The most serious claim, denied by Blunkett, is that he fast-tracked a visa application for Quinn’s nanny. In an e-mail to a friend on Thursday she is said to have accused the home secretary of helping the Filipina nanny, Leoncia “Luz” Casalme, to get permanent residency.
The allegations threaten the 57-year-old home secretary’s political career. Blunkett is also accused of allowing his mistress to have use of his official government car, putting policeman on duty to protect her home and giving her free rail tickets provided to him as an MP for his constituency duties.
The allegations surfaced after Blunkett made it clear that he would challenge the paternity of Quinn’s son and her unborn baby.
Stephen Quinn told The Sunday Times last week that he will fight to keep the children in the face of a legal move by Blunkett to order official DNA tests on the children to prove they are his. Blunkett and Mrs Quinn fell out in August when she called off the relationship.
Stephen Quinn told the Sunday Times he will fight to keep the children. Quinn, publisher of Vogue magazine for Condé Nast, has been under scrutiny since details of his wife’s high-profile lover became public but has remained silent until now.

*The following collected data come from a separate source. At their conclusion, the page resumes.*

(** * Green-Logistics: emission and route-optimisation engine

    A shallow embedding of the computational core of [app.py]:
    [get_coordinates], [calculate_distance], [calculate_co2],
    [optimize_route] and the carbon-price conversion performed in [main].

    Numbers.  Python's [float] is IEEE 754 binary64.  The code is read
    twice.  Over exact arithmetic: rationals ([Q]) for the emission model,
    the optimiser and the pricing code, whose definitions are executable,
    and real numbers ([R]) for the distance calculator, which needs [sin],
    [cos], [atan2] and [sqrt]; [float('inf')], which the optimiser uses as
    the initial minimum, is kept there as an explicit extra value.  The
    statements about which candidate is selected, about order, data flow
    and independence are made on this reading.  And over binary64
    ([Binary64]), with its rounding, overflow, infinities and NaN, for the
    emission model and the optimiser: the statements about the rounded
    value itself and about numeric tolerances are made on that reading.

    Exceptions.  A dictionary subscript [d[k]] raises [KeyError] and
    [math.sqrt] raises [ValueError]; both are outcomes of the embedding. *)

From Stdlib Require Import PrimFloat FloatOps SpecFloat.
From Stdlib Require Import QArith Qround Qabs Reals Lra Lia Psatz.
From stdpp Require Import gmap strings.
From Stdlib Require Import Ascii Qpower.

(** ** Outcomes of a Python call *)

Inductive exn : Type :=
| KeyError (key : string)
| ValueError (msg : string).

Inductive outcome (A : Type) : Type :=
| Returned (a : A)
| Raised (e : exn).

Arguments Returned {A} a.
Arguments Raised {A} e.

#[global] Instance outcome_ret : MRet outcome := fun A a => Returned a.

#[global] Instance outcome_bind : MBind outcome := fun A B k m =>
  match m with
  | Returned a => k a
  | Raised e => Raised e
  end.

(** [d[key]]: subscript of a dictionary with string keys. *)
Definition subscript {V : Type} (d : gmap string V) (key : string) : outcome V :=
  match d !! key with
  | Some v => Returned v
  | None => Raised (KeyError key)
  end.

(** [d.get(key, dflt)]. *)
Definition dict_get {V : Type} (d : gmap string V) (key : string) (dflt : V) : V :=
  default dflt (d !! key).

(** [for x in l: st = body st x], stopping at the first exception. *)
Fixpoint for_each {S A : Type} (body : S -> A -> outcome S) (l : list A) (st : S)
  : outcome S :=
  match l with
  | [] => Returned st
  | x :: l' =>
      match body st x with
      | Returned st' => for_each body l' st'
      | Raised e => Raised e
      end
  end.

(** ** Exact arithmetic on [Q] *)

Open Scope Q_scope.

Definition Qltb (x y : Q) : bool :=
  match x ?= y with Lt => true | _ => false end.

Definition Qleb (x y : Q) : bool :=
  match x ?= y with Gt => false | _ => true end.

(** A float that may be [float('inf')]. *)
Inductive pyfloat : Type :=
| Real (q : Q)
| Inf.

(** [x < m] for a finite [x]. *)
Definition lt_float (x : Q) (m : pyfloat) : bool :=
  match m with
  | Real q => Qltb x q
  | Inf => true
  end.

(** Nearest integer, halves going to the even neighbour. *)
Definition round_half_even (x : Q) : Z :=
  let f := Qfloor x in
  match ((x - inject_Z f) ?= (1 # 2))%Q with
  | Lt => f
  | Gt => (f + 1)%Z
  | Eq => if Z.even f then f else (f + 1)%Z
  end.

(** [round(x, ndigits)] for [ndigits >= 0]. *)
Definition round (x : Q) (ndigits : nat) : Q :=
  let scale := inject_Z (10 ^ Z.of_nat ndigits) in
  inject_Z (round_half_even (x * scale)) / scale.

(** [round(m, ndigits)] where [m] may be infinite: infinity rounds to itself. *)
Definition round_float (m : pyfloat) (ndigits : nat) : pyfloat :=
  match m with
  | Real q => Real (round q ndigits)
  | Inf => Inf
  end.

(** ** Reference data *)

Definition EMISSION_FACTORS : gmap string Q :=
  {[ "Truck" := 0.096; "Train" := 0.028; "Ship" := 0.016; "Plane" := 0.602 ]}.

Definition CARBON_PRICE_EUR_PER_TON : Q := 65.89.

Definition EXCHANGE_RATES : gmap string Q :=
  {[ "EUR" := 1.0; "USD" := 1.06; "AUD" := 1.62; "SAR" := 3.98 ]}.

(** ** Emission model *)

Definition calculate_co2 (country1 city1 country2 city2 transport_mode : string)
    (distance_km weight_tons : Q) : Q :=
  let emission_factor := dict_get EMISSION_FACTORS transport_mode 0.096 in
  let co2_kg := distance_km * weight_tons * emission_factor in
  round co2_kg 2.

(** ** Route optimiser *)

(** One entry of [combinations]: [(mode1, ratio1, mode2, ratio2)], where
    [mode2] may be [None]. *)
Definition combination : Type := string * Q * option string * Q.

(** Truth value of [mode2] in [if mode2]: [None] and the empty string are
    false. *)
Definition truthy (mode : option string) : bool :=
  match mode with
  | Some s => bool_decide (s <> "")
  | None => false
  end.

(** The list built by the [if]/[elif]/[else] cascade of [optimize_route]. *)
Definition combinations (country1 country2 : string) (distance_km : Q)
  : list combination :=
  let intercontinental := bool_decide (country1 <> country2) in
  let distance_short := Qltb distance_km 1000 in
  let distance_medium := Qleb 1000 distance_km && Qltb distance_km 5000 in
  let distance_long := Qleb 5000 distance_km in
  if intercontinental then
    if distance_long then
      [ ("Ship", 0.9, Some "Train", 0.1);
        ("Ship", 0.8, Some "Truck", 0.2);
        ("Plane", 0.5, Some "Ship", 0.5) ]
    else if distance_medium then
      [ ("Ship", 0.7, Some "Train", 0.3);
        ("Plane", 0.4, Some "Truck", 0.6);
        ("Ship", 0.6, Some "Plane", 0.4) ]
    else
      [ ("Train", 0.8, Some "Truck", 0.2);
        ("Ship", 0.5, Some "Truck", 0.5);
        ("Plane", 0.3, Some "Truck", 0.7) ]
  else
    if distance_short then
      [ ("Train", 0.9, Some "Truck", 0.1);
        ("Truck", 1.0, None, 0.0);
        ("Train", 1.0, None, 0.0) ]
    else
      [ ("Train", 0.7, Some "Truck", 0.3);
        ("Truck", 0.6, Some "Train", 0.4);
        ("Plane", 0.3, Some "Truck", 0.7) ].

(** The four variables the search loop updates. *)
Record search_state : Type := {
  best_option : option combination;
  min_co2 : pyfloat;
  best_breakdown : option (Q * Q);
  best_distances : option (Q * Q)
}.

Definition search_init : search_state :=
  {| best_option := None; min_co2 := Inf;
     best_breakdown := None; best_distances := None |}.
(** * font-indexer: a shallow embedding of [font-indexer.py] and
    [font-renderer.py], and the properties of the index builder, the
    quality checkers and the text rasterizer.

    Font parsing (fontTools) and text layout / rasterization (Pillow) are
    external libraries.  They are not re-implemented: what the two scripts
    ask of them is collected in the records [TTFont], [FreeTypeFont] and
    [Env], and every call that can raise returns a [result].  The code of
    the scripts themselves (the checks, the main loop, the HTML writes) is
    translated function by function, with the names of the source. *)

From Stdlib Require Import Ascii SpecFloat.
From stdpp Require Import base option list gmap strings pretty sorting.

Local Open Scope string_scope.
Local Open Scope list_scope.
Local Open Scope Z_scope.

(** ** Strings *)

(** The double quote and the line feed, which the HTML templates use. *)
Definition dq : string := String (Ascii.ascii_of_nat 34) EmptyString.
Definition nl : string := String (Ascii.ascii_of_nat 10) EmptyString.
Definition sq : string := "'".

(** [ord(char)] *)
Definition ord (c : Ascii.ascii) : Z := Z.of_nat (Ascii.nat_of_ascii c).

(** A one-character string: a character inside an f-string. *)
Definition str_char (c : Ascii.ascii) : string := String c EmptyString.

(** ** Exceptions

    The scripts only tell [TypeError] from the rest ([except TypeError]
    inside [except Exception]); [KeyError] is what a dict lookup raises.
    [str_exn e] is the text that an f-string prints for [e]. *)

Inductive exn : Type :=
  | TypeError (msg : string)
  | KeyError (key : string)
  | Exception (msg : string).

Definition str_exn (e : exn) : string :=
  match e with
  | TypeError msg => msg
  | KeyError key => sq +:+ key +:+ sq
  | Exception msg => msg
  end.

Inductive result (A : Type) : Type :=
  | Ok (a : A)
  | Raise (e : exn).
Arguments Ok {A} a.
Arguments Raise {A} e.

#[global] Instance result_ret : MRet result := λ A a, Ok a.
#[global] Instance result_bind : MBind result := λ A B f r,
  match r with
  | Ok a => f a
  | Raise e => Raise e
  end.

(** ** fontTools: what [TTFont(font_path)] answers *)

Record NameRecord := {
  nameID : Z;
  toUnicode : result string;
}.

Record TTFont := {
  (** [font.getBestCmap()]: [None] or a dict from code points to glyph names *)
  getBestCmap : result (option (gmap Z string));
  (** [font['hmtx']]: glyph name to (advance width, left side bearing) *)
  hmtx : result (gmap string (Z * Z));
  (** [font['head'].unitsPerEm] *)
  unitsPerEm : result Z;
  (** [font['name'].names] *)
  names : result (list NameRecord);
}.

(** [d[key]] on a dict with string keys. *)
Definition getitem {V} (d : gmap string V) (key : string) : result V :=
  match d !! key with
  | Some v => Ok v
  | None => Raise (KeyError key)
  end.

(** ** Pillow: what [ImageFont.truetype(font_path, size)] and the drawing
    calls answer *)

Record FreeTypeFont := {
  (** [font.getmetrics()] = (ascent, descent) *)
  getmetrics : Z * Z;
  (** [draw.textbbox((0, 0), text, font=font)] = (left, top, right, bottom) *)
  textbbox : string → result (Z * Z * Z * Z);
  (** [draw.textsize(text, font=font)] = (width, height), older Pillow *)
  textsize : string → result (Z * Z);
  (** whether [draw.text(xy, text, font=font, fill=...)] raises *)
  text_check : string → result unit;
}.

Record DrawOp := {
  op_xy : Z * Z;
  op_text : string;
  op_fill : string;
}.

Record Image := {
  mode : string;
  width : Z;
  height : Z;
  background : Z * Z * Z * Z;
  drawn : list DrawOp;
}.

(** ** The environment of a run: the libraries, the file system as the
    scripts read it, the terminal *)

Record Env := {
  (** [TTFont(font_path)] *)
  open_font : string → result TTFont;
  (** [ImageFont.truetype(font_path, size)] *)
  truetype : string → Z → result FreeTypeFont;
  (** whether [Image.new(mode, size, color)] raises *)
  new_check : string → Z * Z → result unit;
  (** whether [img.save(image_path, 'PNG')] raises *)
  save_check : string → result unit;
  (** [os.walk(directory)]: (root, files) in the order of the walk *)
  walk : string → list (string * list string);
  (** [os.path.relpath(path)] *)
  relpath : string → string;
  (** [sys.stdout.isatty()] *)
  isatty : bool;
  (** [os.path.exists(path)] *)
  exists_ : string → bool;
  (** whether [os.makedirs(path)] raises *)
  makedirs_check : string → result unit;
  (** whether [open(path, 'w')] raises *)
  open_check : string → result unit;
  (** [open(path, 'r').read()] *)
  read_text : string → result string;
  (** [markdown.markdown(text)] *)
  markdown : string → string;
}.

(** ** What a run changes: the console and the files written *)

Inductive FileData : Type :=
  | ImageFile (fmt : string) (img : Image)
  | TextFile (content : string).

Record Sys := {
  console : list string;
  files : gmap string FileData;
}.

Definition M (A : Type) : Type := Sys → A * Sys.

#[global] Instance M_ret : MRet M := λ A a s, (a, s).
#[global] Instance M_bind : MBind M := λ A B f m s,
  let '(a, s') := m s in f a s'.

(** [print(line)] and [tqdm.write(line)] *)
Definition print (line : string) : M unit := λ s,
  (tt, {| console := console s ++ [line]; files := files s |}).

(** Writing a file: the path now holds the new content. *)
Definition write_file (path : string) (data : FileData) : M unit := λ s,
  (tt, {| console := console s; files := <[path := data]> (files s) |}).

(** ** binary64, for the one float computation of the metric checker

    [sum(ws) / len(ws)] is Python's true division of two ints and
    [average_width * 3] a float product; both are correctly rounded
    binary64 operations.  Widths are the 16-bit fields of the [hmtx]
    table, far below 2^53, so the conversions from int are exact. *)

Definition prec : Z := 53.
Definition emax : Z := 1024.

Definition float_of_int (z : Z) : spec_float :=
  binary_normalize prec emax z 0 false.

Definition truediv (a b : Z) : spec_float :=
  SFdiv prec emax (float_of_int a) (float_of_int b).

Definition fmul (x y : spec_float) : spec_float := SFmul prec emax x y.

(** [n > x] for an int [n] and a float [x] *)
Definition int_gt_float (n : Z) (x : spec_float) : bool :=
  SFltb x (float_of_int n).

(** [sum(ws)] *)
Definition sum (ws : list Z) : Z := foldr Z.add 0 ws.

(** ** Paths ([posixpath]) and the string methods used on them *)

Definition is_slash (c : Ascii.ascii) : bool := Ascii.eqb c "/"%char.

Fixpoint has_slash (p : string) : bool :=
  match p with
  | EmptyString => false
  | String c rest => is_slash c || has_slash rest
  end.

(** [os.path.basename(p)]: what follows the last slash *)
Fixpoint basename (p : string) : string :=
  match p with
  | EmptyString => EmptyString
  | String c rest =>
      if has_slash rest then basename rest
      else if is_slash c then rest
      else p
  end.

(** [s.endswith(suffix)] *)
Definition endswith (s suffix : string) : bool :=
  let n := String.length s in
  let k := String.length suffix in
  if (n <? k)%nat then false
  else String.eqb (String.substring (n - k) k s) suffix.

(** [s.startswith(prefix)] *)
Definition startswith (s prefix : string) : bool := String.prefix prefix s.

(** [os.path.join(a, b)] *)
Definition path_join (a b : string) : string :=
  if startswith b "/" then b
  else if String.eqb a EmptyString || endswith a "/" then a +:+ b
  else a +:+ "/" +:+ b.

(** [c.lower()] on the ASCII letters; no other character lowers to one of
    the four characters that [find_fonts] compares with. *)
Definition lower_char (c : Ascii.ascii) : Ascii.ascii :=
  let n := Ascii.nat_of_ascii c in
  if ((65 <=? n) && (n <=? 90))%nat then Ascii.ascii_of_nat (n + 32) else c.

Fixpoint lower (s : string) : string :=
  match s with
  | EmptyString => EmptyString
  | String c rest => String (lower_char c) (lower rest)
  end.

(** [fonts[:number]] for a Python int [number]: a negative bound counts
    from the end of the list. *)
Definition slice_to {A} (l : list A) (number : Z) : list A :=
  if 0 <=? number then take (Z.to_nat number) l
  else take (length l - Z.to_nat (- number)) l.

(** [sorted(fonts)]: strings compare character by character. *)
Definition sorted (l : list string) : list string := merge_sort String.le l.

(** ** The Pillow calls that build and save an image *)

(** [Image.new(mode, size, color)] *)
Definition Image_new (env : Env) (mode : string) (size : Z * Z)
    (color : Z * Z * Z * Z) : result Image :=
  _ ← new_check env mode size;
  Ok {| mode := mode; width := size.1; height := size.2;
        background := color; drawn := [] |}.

(** [ImageDraw.Draw(img).text(xy, text, font=font, fill=fill)] *)
Definition draw_text (img : Image) (xy : Z * Z) (text : string)
    (font : FreeTypeFont) (fill : string) : result Image :=
  _ ← text_check font text;
  Ok {| mode := mode img; width := width img; height := height img;
        background := background img;
        drawn := drawn img ++ [{| op_xy := xy; op_text := text; op_fill := fill |}] |}.
Lemma process_prints_witness :
  stdout (snd (process (CreditCard (CreditCardPayment.mk 900 "A002" "A001" "1111222233334444"))
                 driver_accounts driver)) =
    ["Insufficient funds"; "Error: transfer failed"] ∧
  stdout (snd (process (CreditCard (CreditCardPayment.mk (-5) "A002" "A001" "1111222233334444"))
                 driver_accounts driver)) =
    ["Error: transfer failed"] ∧
  stdout (snd (process (CreditCard (CreditCardPayment.mk 500 "A002" "A001" "1111222233334444"))
                 driver_accounts driver)) = [].
Proof.
  split; [|split].
  - etransitivity; [apply (process_prints
             (CreditCard (CreditCardPayment.mk 900 "A002" "A001" "1111222233334444"))
             driver_accounts driver [("A001", 1%positive); ("A002", 2%positive)]
             2%positive 1%positive
             {| _id := "A002"; _balance := 500;
                _credit_card_number := "1111222233334444";
                _paypal_email := Some "user2@example.com" |}
             {| _id := "A001"; _balance := 1000;
                _credit_card_number := "1234567890123456";
                _paypal_email := Some "user1@example.com" |}); reflexivity|].
    reflexivity.
  - etransitivity; [apply (process_prints
             (CreditCard (CreditCardPayment.mk (-5) "A002" "A001" "1111222233334444"))
             driver_accounts driver [("A001", 1%positive); ("A002", 2%positive)]
             2%positive 1%positive
             {| _id := "A002"; _balance := 500;
                _credit_card_number := "1111222233334444";
                _paypal_email := Some "user2@example.com" |}
             {| _id := "A001"; _balance := 1000;
                _credit_card_number := "1234567890123456";
                _paypal_email := Some "user1@example.com" |}); reflexivity|].
    reflexivity.
  - etransitivity; [apply (process_prints
             (CreditCard (CreditCardPayment.mk 500 "A002" "A001" "1111222233334444"))
             driver_accounts driver [("A001", 1%positive); ("A002", 2%positive)]
             2%positive 1%positive
             {| _id := "A002"; _balance := 500;
                _credit_card_number := "1111222233334444";
                _paypal_email := Some "user2@example.com" |}
             {| _id := "A001"; _balance := 1000;
                _credit_card_number := "1234567890123456";
                _paypal_email := Some "user1@example.com" |}); reflexivity|].
    reflexivity.
Defined.

(** ** Edges of transfer *)

(** X6: [transfer] debits before it looks at the receiver, and nothing is
    rolled back: with an accepted amount and a [to_account] that is not an
    account (here a mapping, which has no attribute [_balance]), the call
    raises [AttributeError] after the sender's balance has been decreased;
    every other object is as before. *)
Theorem transfer_no_rollback (w : world) (self to_account : loc) (a : BankAccount)
    (d : dict) (amount : float) :
  heap w !! self = Some (Account a) →
  heap w !! to_account = Some (Dict d) →
  (amount <=? 0)%float = false →
  (_balance a <? amount)%float = false →
  ∃ w', transfer self amount to_account w = (Raise AttributeError, w') ∧
        balance_of w' self = Some (_balance a - amount)%float ∧
        (∀ l, l ≠ self → heap w' !! l = heap w !! l) ∧
        stdout w' = stdout w.
Proof.
  intros Hs Hr H0 Hb.
  assert (Hne : self ≠ to_account) by (intros ->; congruence).
  exists (debited w self a amount).
  rewrite (transfer_eq w self to_account a amount Hs), H0, Hb.
  split.
  - simpl. rewrite lookup_insert_ne by exact Hne. rewrite Hr. reflexivity.
  - split; [apply balance_of_debited_eq|]. split; [|reflexivity].
    intros l Hl. simpl. apply lookup_insert_ne. intros E. apply Hl. symmetry. exact E.
Qed.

He said that the children would remain his and repeatedly referred to the unborn child as “our” baby. He has forgiven his wife for the affair.
The Quinns had a wedding reception at the Groucho club in June 2001. Only months later Quinn, who had become publisher of The Spectator, met Blunkett, a former socialist, at a dinner and sparks flew.
To embark on an affair so soon after being married speaks either of an overpowering passion or a shocking disregard for others.
As one observer said last week: “I know we’re all meant to be unshockable, but aren’t most people still disgusted by the idea of a man making love to a married woman through not one but two of her pregnancies?”
The affair began nine weeks after his marriage in the summer of 2001.
Prime Minister Tony Blair yesterday publicly threw his weight behind Mr Blunkett, saying he had “no doubt at all that he will be exonerated” by Budd’s inquiry.
Mr Blair made clear he was not interested in other details of the controversy swirling around Mr Blunkett and his affair with Spectator magazine publisher Mrs Quinn, 43.
The premier told his monthly news conference at No 10: “The question is, is something in someone’s private life an interference with their public duty?”